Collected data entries

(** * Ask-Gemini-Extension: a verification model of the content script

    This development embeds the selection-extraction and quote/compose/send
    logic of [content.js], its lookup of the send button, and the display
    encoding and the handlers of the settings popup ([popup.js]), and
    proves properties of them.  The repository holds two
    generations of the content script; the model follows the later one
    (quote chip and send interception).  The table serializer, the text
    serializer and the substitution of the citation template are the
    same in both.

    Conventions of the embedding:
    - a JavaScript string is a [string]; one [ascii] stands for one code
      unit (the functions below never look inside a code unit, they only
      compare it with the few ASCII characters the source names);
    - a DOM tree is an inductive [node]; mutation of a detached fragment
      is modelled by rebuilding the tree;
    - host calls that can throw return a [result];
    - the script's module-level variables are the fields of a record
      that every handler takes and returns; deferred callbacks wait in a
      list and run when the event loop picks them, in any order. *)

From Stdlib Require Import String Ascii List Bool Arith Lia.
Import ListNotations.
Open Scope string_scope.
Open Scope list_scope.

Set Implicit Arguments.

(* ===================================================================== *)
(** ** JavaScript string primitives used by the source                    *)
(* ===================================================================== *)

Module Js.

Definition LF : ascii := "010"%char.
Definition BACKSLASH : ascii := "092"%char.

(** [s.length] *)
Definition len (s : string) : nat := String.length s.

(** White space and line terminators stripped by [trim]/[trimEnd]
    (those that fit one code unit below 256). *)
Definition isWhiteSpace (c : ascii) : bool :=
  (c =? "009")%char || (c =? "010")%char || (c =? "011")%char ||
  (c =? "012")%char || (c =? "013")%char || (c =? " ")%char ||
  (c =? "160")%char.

...

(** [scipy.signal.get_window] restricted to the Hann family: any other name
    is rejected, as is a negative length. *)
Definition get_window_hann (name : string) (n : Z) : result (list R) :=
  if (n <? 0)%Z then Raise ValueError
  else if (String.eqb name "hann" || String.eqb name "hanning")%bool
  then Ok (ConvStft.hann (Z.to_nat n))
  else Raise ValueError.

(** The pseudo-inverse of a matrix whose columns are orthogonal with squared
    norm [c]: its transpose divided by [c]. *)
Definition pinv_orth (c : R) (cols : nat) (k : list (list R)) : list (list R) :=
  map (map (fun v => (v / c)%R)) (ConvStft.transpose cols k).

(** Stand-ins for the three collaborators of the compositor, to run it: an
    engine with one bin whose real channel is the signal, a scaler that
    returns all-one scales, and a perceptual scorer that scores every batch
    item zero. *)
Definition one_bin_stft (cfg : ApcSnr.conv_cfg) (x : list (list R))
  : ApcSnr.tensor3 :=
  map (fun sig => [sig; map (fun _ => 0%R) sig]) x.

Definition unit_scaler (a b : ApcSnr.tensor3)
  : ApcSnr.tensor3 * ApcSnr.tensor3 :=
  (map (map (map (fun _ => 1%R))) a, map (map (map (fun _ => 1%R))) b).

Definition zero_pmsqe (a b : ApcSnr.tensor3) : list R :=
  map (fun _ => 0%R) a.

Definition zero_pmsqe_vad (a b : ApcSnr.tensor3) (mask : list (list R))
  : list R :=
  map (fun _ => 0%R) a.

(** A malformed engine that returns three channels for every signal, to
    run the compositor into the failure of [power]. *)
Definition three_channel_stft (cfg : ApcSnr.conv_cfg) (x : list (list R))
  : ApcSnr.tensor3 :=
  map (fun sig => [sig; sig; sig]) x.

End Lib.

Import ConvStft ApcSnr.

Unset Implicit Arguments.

Task to carry out | Print exactly the lines above from the one with "This development embeds" to the one with "(quote chip and", including both.

Expected output |
    This development embeds the selection-extraction and quote/compose/send
    logic of [content.js], its lookup of the send button, and the display
    encoding and the handlers of the settings popup ([popup.js]), and
    proves properties of them.  The repository holds two
    generations of the content script; the model follows the later one
    (quote chip and send interception).  The table serializer, the text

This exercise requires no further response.